Stored items
((

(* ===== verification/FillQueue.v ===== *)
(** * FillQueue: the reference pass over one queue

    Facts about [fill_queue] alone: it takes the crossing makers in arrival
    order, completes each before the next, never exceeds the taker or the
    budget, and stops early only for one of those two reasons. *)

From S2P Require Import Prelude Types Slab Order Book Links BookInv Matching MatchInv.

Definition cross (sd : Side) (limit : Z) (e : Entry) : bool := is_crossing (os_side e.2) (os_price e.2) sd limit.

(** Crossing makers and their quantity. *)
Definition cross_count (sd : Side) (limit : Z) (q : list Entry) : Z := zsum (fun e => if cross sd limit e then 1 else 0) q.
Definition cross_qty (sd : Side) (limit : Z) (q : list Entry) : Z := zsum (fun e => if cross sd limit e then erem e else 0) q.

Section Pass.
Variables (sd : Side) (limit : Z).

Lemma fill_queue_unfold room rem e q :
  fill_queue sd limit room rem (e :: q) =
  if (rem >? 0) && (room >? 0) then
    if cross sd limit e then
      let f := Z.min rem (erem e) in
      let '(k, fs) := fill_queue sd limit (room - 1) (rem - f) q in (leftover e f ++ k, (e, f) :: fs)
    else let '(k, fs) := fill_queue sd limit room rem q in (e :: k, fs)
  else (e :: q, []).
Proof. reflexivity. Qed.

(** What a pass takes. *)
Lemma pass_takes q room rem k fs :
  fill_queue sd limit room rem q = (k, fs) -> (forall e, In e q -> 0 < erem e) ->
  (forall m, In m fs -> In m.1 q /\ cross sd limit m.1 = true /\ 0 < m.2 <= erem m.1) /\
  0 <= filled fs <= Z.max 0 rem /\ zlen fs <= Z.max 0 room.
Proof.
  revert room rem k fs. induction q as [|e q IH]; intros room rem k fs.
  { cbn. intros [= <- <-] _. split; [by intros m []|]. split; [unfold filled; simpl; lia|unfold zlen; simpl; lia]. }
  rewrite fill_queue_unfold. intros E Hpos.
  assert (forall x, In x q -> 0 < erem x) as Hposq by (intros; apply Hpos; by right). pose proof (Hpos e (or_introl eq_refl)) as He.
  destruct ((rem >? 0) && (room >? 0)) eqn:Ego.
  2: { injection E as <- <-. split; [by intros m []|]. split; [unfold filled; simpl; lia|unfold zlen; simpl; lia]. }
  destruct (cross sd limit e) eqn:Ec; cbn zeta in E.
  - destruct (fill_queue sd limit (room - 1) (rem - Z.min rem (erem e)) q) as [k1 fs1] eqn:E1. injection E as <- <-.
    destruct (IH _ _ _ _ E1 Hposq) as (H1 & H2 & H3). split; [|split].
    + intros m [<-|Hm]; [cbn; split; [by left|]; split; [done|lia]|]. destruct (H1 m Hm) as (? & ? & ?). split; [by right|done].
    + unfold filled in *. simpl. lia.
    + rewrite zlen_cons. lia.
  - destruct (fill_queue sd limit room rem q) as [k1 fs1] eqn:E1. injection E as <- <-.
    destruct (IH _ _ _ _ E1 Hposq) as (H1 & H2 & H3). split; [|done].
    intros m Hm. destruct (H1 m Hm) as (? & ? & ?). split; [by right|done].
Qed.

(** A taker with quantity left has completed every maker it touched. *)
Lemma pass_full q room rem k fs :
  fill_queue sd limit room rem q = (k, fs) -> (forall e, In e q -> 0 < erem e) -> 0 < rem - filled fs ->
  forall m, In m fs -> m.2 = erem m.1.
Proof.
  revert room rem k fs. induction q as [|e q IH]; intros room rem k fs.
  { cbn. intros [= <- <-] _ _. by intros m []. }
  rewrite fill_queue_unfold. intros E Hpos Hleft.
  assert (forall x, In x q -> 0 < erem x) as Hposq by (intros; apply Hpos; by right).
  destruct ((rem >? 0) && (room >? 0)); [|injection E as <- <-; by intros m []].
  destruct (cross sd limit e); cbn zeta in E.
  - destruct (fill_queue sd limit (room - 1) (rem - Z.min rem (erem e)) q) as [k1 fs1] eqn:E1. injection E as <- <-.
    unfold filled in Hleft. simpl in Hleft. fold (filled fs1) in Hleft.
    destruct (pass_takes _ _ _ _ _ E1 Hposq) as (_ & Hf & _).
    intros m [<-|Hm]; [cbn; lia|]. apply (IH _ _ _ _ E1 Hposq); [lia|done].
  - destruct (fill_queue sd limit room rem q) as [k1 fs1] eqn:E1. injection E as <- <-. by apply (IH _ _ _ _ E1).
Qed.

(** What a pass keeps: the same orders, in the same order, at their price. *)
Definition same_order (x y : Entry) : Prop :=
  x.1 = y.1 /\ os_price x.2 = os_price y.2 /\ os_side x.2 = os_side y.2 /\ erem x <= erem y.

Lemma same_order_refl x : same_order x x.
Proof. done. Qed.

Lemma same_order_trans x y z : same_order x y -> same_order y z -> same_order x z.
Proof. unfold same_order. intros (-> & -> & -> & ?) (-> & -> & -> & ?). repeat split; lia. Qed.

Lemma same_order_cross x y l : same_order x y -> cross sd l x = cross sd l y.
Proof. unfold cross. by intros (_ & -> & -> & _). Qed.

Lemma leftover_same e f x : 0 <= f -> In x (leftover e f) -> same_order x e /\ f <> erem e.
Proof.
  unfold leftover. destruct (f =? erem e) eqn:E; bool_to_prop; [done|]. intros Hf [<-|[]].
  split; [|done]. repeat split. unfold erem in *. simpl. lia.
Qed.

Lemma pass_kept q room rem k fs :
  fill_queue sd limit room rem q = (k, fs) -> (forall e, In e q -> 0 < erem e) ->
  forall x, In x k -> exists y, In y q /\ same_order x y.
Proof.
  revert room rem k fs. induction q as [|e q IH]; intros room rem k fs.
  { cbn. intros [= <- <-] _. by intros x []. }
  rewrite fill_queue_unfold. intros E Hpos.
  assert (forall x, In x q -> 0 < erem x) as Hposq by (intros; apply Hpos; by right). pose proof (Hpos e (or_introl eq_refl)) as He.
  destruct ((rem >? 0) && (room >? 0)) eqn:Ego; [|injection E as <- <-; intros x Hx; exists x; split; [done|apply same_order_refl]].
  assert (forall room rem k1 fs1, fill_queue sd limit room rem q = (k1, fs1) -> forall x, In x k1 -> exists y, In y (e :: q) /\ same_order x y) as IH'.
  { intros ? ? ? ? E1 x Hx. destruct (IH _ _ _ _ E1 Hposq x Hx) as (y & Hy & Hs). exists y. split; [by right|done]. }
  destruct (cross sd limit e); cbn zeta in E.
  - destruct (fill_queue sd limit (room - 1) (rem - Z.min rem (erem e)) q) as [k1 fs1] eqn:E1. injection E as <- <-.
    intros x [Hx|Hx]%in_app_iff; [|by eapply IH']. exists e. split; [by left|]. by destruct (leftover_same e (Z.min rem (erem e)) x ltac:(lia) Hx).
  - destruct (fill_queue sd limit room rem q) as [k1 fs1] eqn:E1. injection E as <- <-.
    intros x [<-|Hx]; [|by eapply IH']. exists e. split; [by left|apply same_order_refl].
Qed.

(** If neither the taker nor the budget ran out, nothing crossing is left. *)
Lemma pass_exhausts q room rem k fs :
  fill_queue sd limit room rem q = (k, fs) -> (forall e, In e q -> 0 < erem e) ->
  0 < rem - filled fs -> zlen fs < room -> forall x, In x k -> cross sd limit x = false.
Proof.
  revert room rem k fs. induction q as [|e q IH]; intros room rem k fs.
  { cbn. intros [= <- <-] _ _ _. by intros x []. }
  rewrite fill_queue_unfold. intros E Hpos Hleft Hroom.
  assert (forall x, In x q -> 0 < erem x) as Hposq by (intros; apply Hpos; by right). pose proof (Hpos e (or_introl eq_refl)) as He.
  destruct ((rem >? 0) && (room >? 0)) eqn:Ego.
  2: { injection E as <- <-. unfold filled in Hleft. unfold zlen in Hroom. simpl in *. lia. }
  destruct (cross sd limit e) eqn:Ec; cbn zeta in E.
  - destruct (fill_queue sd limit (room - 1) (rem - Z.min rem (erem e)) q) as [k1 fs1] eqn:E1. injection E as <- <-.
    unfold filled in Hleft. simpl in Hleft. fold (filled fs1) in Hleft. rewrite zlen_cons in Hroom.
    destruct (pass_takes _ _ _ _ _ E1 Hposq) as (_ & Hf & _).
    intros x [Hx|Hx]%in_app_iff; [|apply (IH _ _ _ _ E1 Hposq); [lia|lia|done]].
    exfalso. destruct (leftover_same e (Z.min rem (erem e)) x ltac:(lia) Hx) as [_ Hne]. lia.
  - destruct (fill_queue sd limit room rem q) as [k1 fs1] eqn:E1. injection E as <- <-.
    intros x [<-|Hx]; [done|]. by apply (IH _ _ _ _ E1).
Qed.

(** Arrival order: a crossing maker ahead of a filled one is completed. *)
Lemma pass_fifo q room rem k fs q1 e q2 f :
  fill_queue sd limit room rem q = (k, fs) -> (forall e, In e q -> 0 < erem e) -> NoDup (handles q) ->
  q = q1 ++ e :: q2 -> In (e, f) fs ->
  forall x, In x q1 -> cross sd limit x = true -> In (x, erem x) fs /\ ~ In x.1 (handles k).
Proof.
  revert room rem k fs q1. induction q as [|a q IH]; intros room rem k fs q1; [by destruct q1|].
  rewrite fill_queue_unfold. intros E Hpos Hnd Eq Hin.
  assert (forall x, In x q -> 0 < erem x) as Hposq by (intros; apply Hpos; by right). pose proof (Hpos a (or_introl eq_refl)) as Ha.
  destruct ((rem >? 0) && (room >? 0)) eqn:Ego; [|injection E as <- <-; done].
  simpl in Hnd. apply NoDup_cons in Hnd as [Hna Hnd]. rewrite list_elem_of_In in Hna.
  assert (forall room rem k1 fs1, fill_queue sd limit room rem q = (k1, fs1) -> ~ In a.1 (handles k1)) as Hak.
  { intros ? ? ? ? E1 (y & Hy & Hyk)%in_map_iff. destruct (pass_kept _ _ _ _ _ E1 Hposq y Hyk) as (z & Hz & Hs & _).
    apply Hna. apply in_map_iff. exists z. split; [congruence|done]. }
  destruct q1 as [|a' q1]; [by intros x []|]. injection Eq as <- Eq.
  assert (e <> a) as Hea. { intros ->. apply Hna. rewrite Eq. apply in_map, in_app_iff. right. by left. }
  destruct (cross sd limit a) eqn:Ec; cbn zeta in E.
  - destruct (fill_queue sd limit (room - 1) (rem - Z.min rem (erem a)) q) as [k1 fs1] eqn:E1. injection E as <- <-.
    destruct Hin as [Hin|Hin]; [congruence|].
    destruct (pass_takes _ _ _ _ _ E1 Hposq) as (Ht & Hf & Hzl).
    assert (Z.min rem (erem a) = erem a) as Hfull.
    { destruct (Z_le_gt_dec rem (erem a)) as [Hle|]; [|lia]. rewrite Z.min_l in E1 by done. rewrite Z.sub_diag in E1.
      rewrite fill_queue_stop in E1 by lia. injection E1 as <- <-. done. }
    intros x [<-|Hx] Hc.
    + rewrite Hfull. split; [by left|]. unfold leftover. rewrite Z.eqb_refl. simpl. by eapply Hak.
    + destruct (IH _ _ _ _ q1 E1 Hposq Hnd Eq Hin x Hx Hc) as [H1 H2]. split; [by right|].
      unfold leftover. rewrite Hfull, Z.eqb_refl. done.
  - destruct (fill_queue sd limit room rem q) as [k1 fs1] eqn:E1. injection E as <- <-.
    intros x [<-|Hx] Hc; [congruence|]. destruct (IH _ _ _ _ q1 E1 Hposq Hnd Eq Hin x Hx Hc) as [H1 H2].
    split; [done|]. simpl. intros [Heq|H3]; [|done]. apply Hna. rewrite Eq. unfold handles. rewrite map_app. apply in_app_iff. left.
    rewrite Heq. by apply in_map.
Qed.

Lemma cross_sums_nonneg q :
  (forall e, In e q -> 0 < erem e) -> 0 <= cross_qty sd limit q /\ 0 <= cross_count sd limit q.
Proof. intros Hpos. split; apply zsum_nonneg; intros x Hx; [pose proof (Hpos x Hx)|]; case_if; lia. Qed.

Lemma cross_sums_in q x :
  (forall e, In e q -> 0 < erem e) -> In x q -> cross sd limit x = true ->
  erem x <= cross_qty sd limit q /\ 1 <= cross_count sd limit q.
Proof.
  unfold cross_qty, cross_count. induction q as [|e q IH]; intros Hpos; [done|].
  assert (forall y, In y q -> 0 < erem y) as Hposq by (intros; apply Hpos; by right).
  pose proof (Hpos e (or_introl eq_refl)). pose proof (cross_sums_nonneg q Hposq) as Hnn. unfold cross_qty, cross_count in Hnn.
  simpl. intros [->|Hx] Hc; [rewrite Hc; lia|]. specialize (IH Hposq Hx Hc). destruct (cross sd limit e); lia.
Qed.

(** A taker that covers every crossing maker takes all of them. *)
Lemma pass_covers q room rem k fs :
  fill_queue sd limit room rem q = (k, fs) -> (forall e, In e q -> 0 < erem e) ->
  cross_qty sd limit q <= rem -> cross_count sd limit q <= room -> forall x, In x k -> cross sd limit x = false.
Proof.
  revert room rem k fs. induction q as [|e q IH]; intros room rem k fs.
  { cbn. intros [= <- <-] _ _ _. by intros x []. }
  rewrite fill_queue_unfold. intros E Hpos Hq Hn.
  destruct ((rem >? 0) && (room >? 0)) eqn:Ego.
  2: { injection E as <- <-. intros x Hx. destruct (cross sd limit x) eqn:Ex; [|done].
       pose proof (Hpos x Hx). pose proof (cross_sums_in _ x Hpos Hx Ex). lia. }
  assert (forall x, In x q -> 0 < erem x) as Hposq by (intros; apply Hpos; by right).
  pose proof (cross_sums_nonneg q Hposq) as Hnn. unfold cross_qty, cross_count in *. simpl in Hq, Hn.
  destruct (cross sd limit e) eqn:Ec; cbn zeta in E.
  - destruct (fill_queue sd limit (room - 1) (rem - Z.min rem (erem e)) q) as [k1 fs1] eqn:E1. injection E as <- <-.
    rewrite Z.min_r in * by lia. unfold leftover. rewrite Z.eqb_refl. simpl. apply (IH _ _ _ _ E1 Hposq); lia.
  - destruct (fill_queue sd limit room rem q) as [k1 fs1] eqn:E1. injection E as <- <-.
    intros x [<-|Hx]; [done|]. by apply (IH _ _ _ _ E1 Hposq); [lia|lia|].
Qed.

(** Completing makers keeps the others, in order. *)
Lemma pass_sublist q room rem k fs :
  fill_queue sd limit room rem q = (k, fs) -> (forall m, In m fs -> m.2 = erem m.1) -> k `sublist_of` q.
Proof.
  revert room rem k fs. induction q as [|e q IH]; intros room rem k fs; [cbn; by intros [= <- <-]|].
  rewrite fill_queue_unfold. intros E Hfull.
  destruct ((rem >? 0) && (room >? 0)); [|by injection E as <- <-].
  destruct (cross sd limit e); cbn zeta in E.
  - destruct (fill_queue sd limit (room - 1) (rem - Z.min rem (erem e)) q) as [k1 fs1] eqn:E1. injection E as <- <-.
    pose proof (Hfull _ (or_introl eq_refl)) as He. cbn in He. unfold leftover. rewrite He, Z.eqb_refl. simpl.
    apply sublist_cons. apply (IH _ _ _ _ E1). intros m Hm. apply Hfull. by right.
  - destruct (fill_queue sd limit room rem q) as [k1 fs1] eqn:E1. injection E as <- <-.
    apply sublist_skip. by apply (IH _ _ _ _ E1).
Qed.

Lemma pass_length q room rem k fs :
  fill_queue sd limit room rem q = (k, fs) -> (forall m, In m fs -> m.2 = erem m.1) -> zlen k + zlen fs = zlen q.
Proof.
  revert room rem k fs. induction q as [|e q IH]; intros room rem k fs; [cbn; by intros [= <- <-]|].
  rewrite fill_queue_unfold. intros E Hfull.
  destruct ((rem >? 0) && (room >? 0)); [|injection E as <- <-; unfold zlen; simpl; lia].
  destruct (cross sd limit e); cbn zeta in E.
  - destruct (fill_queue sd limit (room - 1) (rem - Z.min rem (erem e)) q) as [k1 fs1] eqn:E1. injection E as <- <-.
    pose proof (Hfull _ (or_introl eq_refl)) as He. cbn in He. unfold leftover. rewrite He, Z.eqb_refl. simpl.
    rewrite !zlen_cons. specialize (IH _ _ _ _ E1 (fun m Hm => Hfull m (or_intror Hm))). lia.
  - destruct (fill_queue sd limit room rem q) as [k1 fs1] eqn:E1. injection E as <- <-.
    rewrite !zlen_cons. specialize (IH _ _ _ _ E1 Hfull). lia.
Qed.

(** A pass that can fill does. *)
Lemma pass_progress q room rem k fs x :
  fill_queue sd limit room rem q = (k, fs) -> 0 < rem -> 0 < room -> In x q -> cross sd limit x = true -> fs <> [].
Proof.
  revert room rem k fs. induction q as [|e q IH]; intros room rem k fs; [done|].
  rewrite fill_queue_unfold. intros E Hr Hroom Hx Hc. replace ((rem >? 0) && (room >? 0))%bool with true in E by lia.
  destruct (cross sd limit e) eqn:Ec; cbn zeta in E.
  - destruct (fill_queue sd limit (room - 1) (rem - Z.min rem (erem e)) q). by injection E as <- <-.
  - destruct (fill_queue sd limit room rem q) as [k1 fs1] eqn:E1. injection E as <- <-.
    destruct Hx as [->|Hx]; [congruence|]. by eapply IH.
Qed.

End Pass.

))
((

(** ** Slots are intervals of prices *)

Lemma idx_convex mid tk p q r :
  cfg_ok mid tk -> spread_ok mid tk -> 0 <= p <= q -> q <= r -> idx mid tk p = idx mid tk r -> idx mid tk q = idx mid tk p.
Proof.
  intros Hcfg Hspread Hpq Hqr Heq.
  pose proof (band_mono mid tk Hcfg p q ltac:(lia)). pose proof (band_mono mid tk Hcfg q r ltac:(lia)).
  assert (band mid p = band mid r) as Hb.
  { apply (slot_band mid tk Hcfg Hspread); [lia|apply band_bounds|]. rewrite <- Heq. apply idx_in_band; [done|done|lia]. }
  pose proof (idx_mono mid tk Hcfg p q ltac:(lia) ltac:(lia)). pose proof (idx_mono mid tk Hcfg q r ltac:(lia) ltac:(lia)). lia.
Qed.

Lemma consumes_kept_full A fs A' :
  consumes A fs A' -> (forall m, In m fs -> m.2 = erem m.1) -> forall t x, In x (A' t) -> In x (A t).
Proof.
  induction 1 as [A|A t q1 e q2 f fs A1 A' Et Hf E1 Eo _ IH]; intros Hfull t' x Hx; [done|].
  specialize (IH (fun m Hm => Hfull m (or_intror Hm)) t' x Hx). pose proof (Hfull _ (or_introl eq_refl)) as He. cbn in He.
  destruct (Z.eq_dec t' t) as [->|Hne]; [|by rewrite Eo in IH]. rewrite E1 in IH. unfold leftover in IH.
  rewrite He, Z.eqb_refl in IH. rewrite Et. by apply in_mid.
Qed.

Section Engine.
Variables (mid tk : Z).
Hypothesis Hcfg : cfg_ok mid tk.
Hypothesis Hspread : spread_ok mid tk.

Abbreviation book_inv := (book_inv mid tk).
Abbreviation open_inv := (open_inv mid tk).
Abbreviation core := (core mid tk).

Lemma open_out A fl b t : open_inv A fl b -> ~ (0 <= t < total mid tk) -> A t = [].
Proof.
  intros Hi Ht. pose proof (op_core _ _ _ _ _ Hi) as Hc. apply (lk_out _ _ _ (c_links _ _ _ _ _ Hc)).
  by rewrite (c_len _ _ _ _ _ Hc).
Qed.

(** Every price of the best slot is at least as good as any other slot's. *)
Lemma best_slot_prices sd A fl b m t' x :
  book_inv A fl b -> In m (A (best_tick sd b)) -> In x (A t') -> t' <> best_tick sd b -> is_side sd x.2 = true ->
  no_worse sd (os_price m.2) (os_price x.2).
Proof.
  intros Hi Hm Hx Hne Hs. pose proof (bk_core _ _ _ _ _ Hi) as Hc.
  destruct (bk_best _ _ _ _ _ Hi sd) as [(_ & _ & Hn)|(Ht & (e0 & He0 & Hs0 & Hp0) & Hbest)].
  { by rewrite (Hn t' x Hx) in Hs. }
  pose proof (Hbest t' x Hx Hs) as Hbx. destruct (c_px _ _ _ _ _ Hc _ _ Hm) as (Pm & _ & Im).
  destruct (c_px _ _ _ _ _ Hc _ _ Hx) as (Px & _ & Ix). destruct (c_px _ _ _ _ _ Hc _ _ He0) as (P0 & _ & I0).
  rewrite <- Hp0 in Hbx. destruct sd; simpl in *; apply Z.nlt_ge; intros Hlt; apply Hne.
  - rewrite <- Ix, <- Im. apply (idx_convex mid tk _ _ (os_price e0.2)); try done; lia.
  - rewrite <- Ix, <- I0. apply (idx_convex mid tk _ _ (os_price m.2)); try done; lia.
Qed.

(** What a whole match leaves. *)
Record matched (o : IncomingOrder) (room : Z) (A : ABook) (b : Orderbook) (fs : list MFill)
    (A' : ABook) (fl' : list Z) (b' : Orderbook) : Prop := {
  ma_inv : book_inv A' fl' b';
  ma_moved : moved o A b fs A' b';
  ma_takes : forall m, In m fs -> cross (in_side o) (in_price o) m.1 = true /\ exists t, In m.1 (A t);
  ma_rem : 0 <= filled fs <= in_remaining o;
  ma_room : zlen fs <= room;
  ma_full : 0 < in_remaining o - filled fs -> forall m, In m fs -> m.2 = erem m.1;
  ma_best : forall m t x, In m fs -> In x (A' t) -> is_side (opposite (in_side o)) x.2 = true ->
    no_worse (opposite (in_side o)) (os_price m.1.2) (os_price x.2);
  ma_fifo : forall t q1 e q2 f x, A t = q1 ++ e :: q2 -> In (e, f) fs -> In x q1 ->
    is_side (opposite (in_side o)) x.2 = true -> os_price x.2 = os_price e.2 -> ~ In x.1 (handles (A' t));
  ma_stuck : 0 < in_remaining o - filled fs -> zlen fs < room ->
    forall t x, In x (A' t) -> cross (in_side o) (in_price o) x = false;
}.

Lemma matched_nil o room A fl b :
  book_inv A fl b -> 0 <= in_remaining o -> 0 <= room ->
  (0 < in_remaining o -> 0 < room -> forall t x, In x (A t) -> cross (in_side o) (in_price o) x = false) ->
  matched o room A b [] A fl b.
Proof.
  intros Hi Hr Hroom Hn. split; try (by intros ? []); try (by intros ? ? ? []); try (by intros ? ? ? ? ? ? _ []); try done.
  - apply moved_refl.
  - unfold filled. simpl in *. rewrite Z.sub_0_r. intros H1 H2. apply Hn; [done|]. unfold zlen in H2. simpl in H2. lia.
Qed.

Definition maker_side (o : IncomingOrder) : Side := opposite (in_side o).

))

Your answer should be the lines above, from the line containing "(* ===== verification/FillQueue.v ===== *)" up to and including the line containing "(** What a pass takes. *)", reproduced exactly and with nothing else.

- SOLUTION FOR THIS EXERCISE -
(* ===== verification/FillQueue.v ===== *)
(** * FillQueue: the reference pass over one queue

    Facts about [fill_queue] alone: it takes the crossing makers in arrival
    order, completes each before the next, never exceeds the taker or the
    budget, and stops early only for one of those two reasons. *)

From S2P Require Import Prelude Types Slab Order Book Links BookInv Matching MatchInv.

Definition cross (sd : Side) (limit : Z) (e : Entry) : bool := is_crossing (os_side e.2) (os_price e.2) sd limit.

(** Crossing makers and their quantity. *)
Definition cross_count (sd : Side) (limit : Z) (q : list Entry) : Z := zsum (fun e => if cross sd limit e then 1 else 0) q.
Definition cross_qty (sd : Side) (limit : Z) (q : list Entry) : Z := zsum (fun e => if cross sd limit e then erem e else 0) q.

Section Pass.
Variables (sd : Side) (limit : Z).

Lemma fill_queue_unfold room rem e q :
  fill_queue sd limit room rem (e :: q) =
  if (rem >? 0) && (room >? 0) then
    if cross sd limit e then
      let f := Z.min rem (erem e) in
      let '(k, fs) := fill_queue sd limit (room - 1) (rem - f) q in (leftover e f ++ k, (e, f) :: fs)
    else let '(k, fs) := fill_queue sd limit room rem q in (e :: k, fs)
  else (e :: q, []).
Proof. reflexivity. Qed.

(** What a pass takes. *)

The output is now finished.